## TASK DETAILS
From the data below, return the exact lines starting at the line containing "(** [str(n)] of" and ending at the line containing "Decimal.D2 d =>", both included, and nothing else.

═══ DATA FOR THIS TASK ═══

(** * bitwarden-to-pass: a shallow embedding of bitwarden-to-pass.py

    The item formatter ([BWItem]), the pass store client ([PassCli]),
    the unlock loop ([BWCli.unlock]) and the main synchronisation loop
    ([main]) are embedded below, followed by the properties of the spec. *)

From Stdlib Require Import String Ascii Bool Arith Lia DecimalNat.
From stdpp Require Import base gmap strings list.

Open Scope string_scope.

(* stdpp makes [String.append] opaque to [simpl]; the proofs below
   compute with it. *)
#[local] Arguments String.append : simpl nomatch.

(* ------------------------------------------------------------------ *)
(** ** Python values and helpers *)

(** A nullable JSON string as loaded by [json.loads]: [None] is
    Python's [None] (JSON [null]).  The Bitwarden item schema only
    carries strings or [null] in the fields the formatter reads. *)
Abbreviation pystr := (option string).

(** [str(v)] / ["{}".format(v)] of a nullable string. *)
Definition py_str (v : pystr) : string :=
  match v with Some s => s | None => "None" end.

(** [str(n)] of a non-negative Python int: its decimal digits. *)
Fixpoint string_of_uint (d : Decimal.uint) : string :=
  match d with
  | Decimal.Nil => ""
  | Decimal.D0 d => String "0" (string_of_uint d)
  | Decimal.D1 d => String "1" (string_of_uint d)
  | Decimal.D2 d => String "2" (string_of_uint d)
  | Decimal.D3 d => String "3" (string_of_uint d)
  | Decimal.D4 d => String "4" (string_of_uint d)
  | Decimal.D5 d => String "5" (string_of_uint d)
  | Decimal.D6 d => String "6" (string_of_uint d)
  | Decimal.D7 d => String "7" (string_of_uint d)
  | Decimal.D8 d => String "8" (string_of_uint d)
  | Decimal.D9 d => String "9" (string_of_uint d)
  end.

Definition str_nat (n : nat) : string := string_of_uint (Nat.to_uint n).

(** [enumerate(l, start)]: the list paired with its indices. *)
Fixpoint enumerate {A} (start : nat) (l : list A) : list (nat * A) :=
  match l with
  | [] => []
  | x :: r => (start, x) :: enumerate (S start) r
  end.

(** [d.get(key, [])] for an optional list-valued key. *)
Definition get_list {A} (o : option (list A)) : list A :=
  match o with Some l => l | None => [] end.

(** Python [dict]: an insertion-ordered association list.  Assigning an
    existing key replaces its value in place; a new key is appended. *)
Definition dict := list (string * pystr).

Fixpoint dset (d : dict) (k : string) (v : pystr) : dict :=
  match d with
  | [] => [(k, v)]
  | (k', v') :: r => if String.eqb k k' then (k, v) :: r else (k', v') :: dset r k v
  end.

(** [d.update(e)]: assign the entries of [e] in their order. *)
Definition dupdate (d e : dict) : dict :=
  fold_left (fun acc kv => dset acc kv.1 kv.2) e d.

(** Errors the program can raise. *)
Inductive error :=
  | UnknownItemType (t : Z)   (* Exception('Unknown item type: ...') *)
  | KeyError (k : string)     (* item[k] on an absent key *)
  | OSError (path : string).  (* os.remove on a path that is no file *)

Inductive result (A : Type) :=
  | Ok (a : A)
  | Err (e : error).
Arguments Ok {A} a.
Arguments Err {A} e.

#[global] Instance result_ret : MRet result := fun A a => Ok a.
#[global] Instance result_bind : MBind result :=
  fun A B f r => match r with Ok a => f a | Err e => Err e end.

(* ------------------------------------------------------------------ *)
(** ** Bitwarden items (the JSON records of [bw list items]) *)

Record uri_t := { uri : pystr }.

Record login_t := {
  username : pystr; password : pystr; totp : pystr;
  uris : option (list uri_t)            (* the key 'uris' may be absent *)
}.

Record card_t := {
  cardholderName : pystr; brand : pystr; number : pystr;
  expMonth : pystr; expYear : pystr; code : pystr
}.

Record identity_t := {
  title : pystr; firstName : pystr; middleName : pystr; lastName : pystr;
  address1 : pystr; address2 : pystr; address3 : pystr; city : pystr;
  state : pystr; postalCode : pystr; country : pystr; company : pystr;
  email : pystr; phone : pystr; ssn : pystr; id_username : pystr;
  passportNumber : pystr; licenseNumber : pystr
}.

Record field_t := { field_name : pystr; field_value : pystr }.

Record attachment_t := { fileName : pystr; sizeName : pystr; url : pystr }.

(** An item; the payload keys 'login', 'card', 'identity' and the list
    keys 'fields', 'attachments' may be absent ([None]). *)
Record item := {
  id : string;
  name : string;
  type : Z;
  login : option login_t;
  card : option card_t;
  identity : option identity_t;
  fields : option (list field_t);
  attachments : option (list attachment_t);
  notes : pystr
}.

Definition require {A} (k : string) (o : option A) : result A :=
  match o with Some a => Ok a | None => Err (KeyError k) end.

(* ------------------------------------------------------------------ *)
(** ** BWItem *)

(** [BWItem.item_type] *)
Definition item_type (it : item) : result string :=
  let t := type it in
  if Z.eqb t 1 then Ok "login"
  else if Z.eqb t 2 then Ok "note"
  else if Z.eqb t 3 then Ok "card"
  else if Z.eqb t 4 then Ok "identity"
  else Err (UnknownItemType t).

(** [re.sub('[-_|]', ' ', s)] *)
Fixpoint sub_separators (s : string) : string :=
  match s with
  | EmptyString => EmptyString
  | String c r =>
      let c' := if (c =? "-")%char || (c =? "_")%char || (c =? "|")%char
                then " "%char else c in
      String c' (sub_separators r)
  end.

(** [re.sub(' +', '-', s)]: the scan copies characters and replaces each
    leftmost longest run of spaces by one hyphen; [in_run] records that
    the previous character was a space of the current match. *)
Fixpoint sub_space_runs_from (in_run : bool) (s : string) : string :=
  match s with
  | EmptyString => EmptyString
  | String c r =>
      if (c =? " ")%char
      then if in_run then sub_space_runs_from true r
           else String "-" (sub_space_runs_from true r)
      else String c (sub_space_runs_from false r)
  end.

Definition sub_space_runs (s : string) : string := sub_space_runs_from false s.

(** [str.lower()] on the code points 0..255 a Rocq [ascii] carries:
    'A'..'Z' and the Latin-1 capitals U+00C0..U+00DE except U+00D7
    move up by 32; every other character is unchanged. *)
Definition lower_char (c : ascii) : ascii :=
  let n := nat_of_ascii c in
  if (Nat.leb 65 n && Nat.leb n 90)
     || (Nat.leb 192 n && Nat.leb n 222 && negb (Nat.eqb n 215))
  then ascii_of_nat (n + 32) else c.

Fixpoint lower (s : string) : string :=
  match s with
  | EmptyString => EmptyString
  | String c r => String (lower_char c) (lower r)
  end.

(** [s.split('-')[0]]: the part of [s] before its first '-'. *)
Fixpoint split_dash_head (s : string) : string :=
  match s with
  | EmptyString => EmptyString
  | String c r => if (c =? "-")%char then EmptyString else String c (split_dash_head r)
  end.

(** [s[0:4]] *)
Definition slice4 (s : string) : string := substring 0 4 s.

(** [BWItem.passname] *)
Definition passname (it : item) : result string :=
  let id_head := split_dash_head (id it) in
  let nm := sub_space_runs (sub_separators (name it)) in
  t ← item_type it;
  Ok (lower nm +:+ "-" +:+ t +:+ "-" +:+ slice4 id_head).

(** [BWItem.format_card] *)
Definition format_card (c : card_t) : dict :=
  let d := dset [] "Card Holder Name" (cardholderName c) in
  let d := dset d "Card Brand" (brand c) in
  let d := dset d "Card Number" (number c) in
  let d := dset d "Card Expire MM/YYYY"
             (Some (py_str (expMonth c) +:+ "/" +:+ py_str (expYear c))) in
  dset d "Card Security Code" (code c).

(** [BWItem.format_identity] *)
Definition format_identity (i : identity_t) : dict :=
  let d := dset [] "ID Title" (title i) in
  let d := dset d "ID FirstName" (firstName i) in
  let d := dset d "ID MiddleName" (middleName i) in
  let d := dset d "ID LastName" (lastName i) in
  let d := dset d "ID Address1" (address1 i) in
  let d := dset d "ID Address2" (address2 i) in
  let d := dset d "ID Address3" (address3 i) in
  let d := dset d "ID City" (city i) in
  let d := dset d "ID State" (state i) in
  let d := dset d "ID PostalCode" (postalCode i) in
  let d := dset d "ID Country" (country i) in
  let d := dset d "ID Company" (company i) in
  let d := dset d "ID Email" (email i) in
  let d := dset d "ID Phone" (phone i) in
  let d := dset d "ID SSN" (ssn i) in
  let d := dset d "ID Username" (id_username i) in
  let d := dset d "ID Passport Number" (passportNumber i) in
  dset d "ID License Number" (licenseNumber i).

(** [BWItem.format_login]; [uris[0]] is read when [len(uris) == 1]. *)
Definition format_login (l : login_t) : dict :=
  let d := dset [] "Username" (username l) in
  let d := dset d "Password" (password l) in
  let d := dset d "TOTP" (totp l) in
  let us := get_list (uris l) in
  if Nat.eqb (length us) 1
  then match us with u0 :: _ => dset d "URL" (uri u0) | [] => d end
  else fold_left (fun d iu => dset d ("URL " +:+ str_nat (iu.1 + 1)) (uri iu.2))
         (enumerate 0 (get_list (uris l))) d.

═══

## SOLUTION FOR THIS EXERCISE
(** [str(n)] of a non-negative Python int: its decimal digits. *)
Fixpoint string_of_uint (d : Decimal.uint) : string :=
  match d with
  | Decimal.Nil => ""
  | Decimal.D0 d => String "0" (string_of_uint d)
  | Decimal.D1 d => String "1" (string_of_uint d)
  | Decimal.D2 d => String "2" (string_of_uint d)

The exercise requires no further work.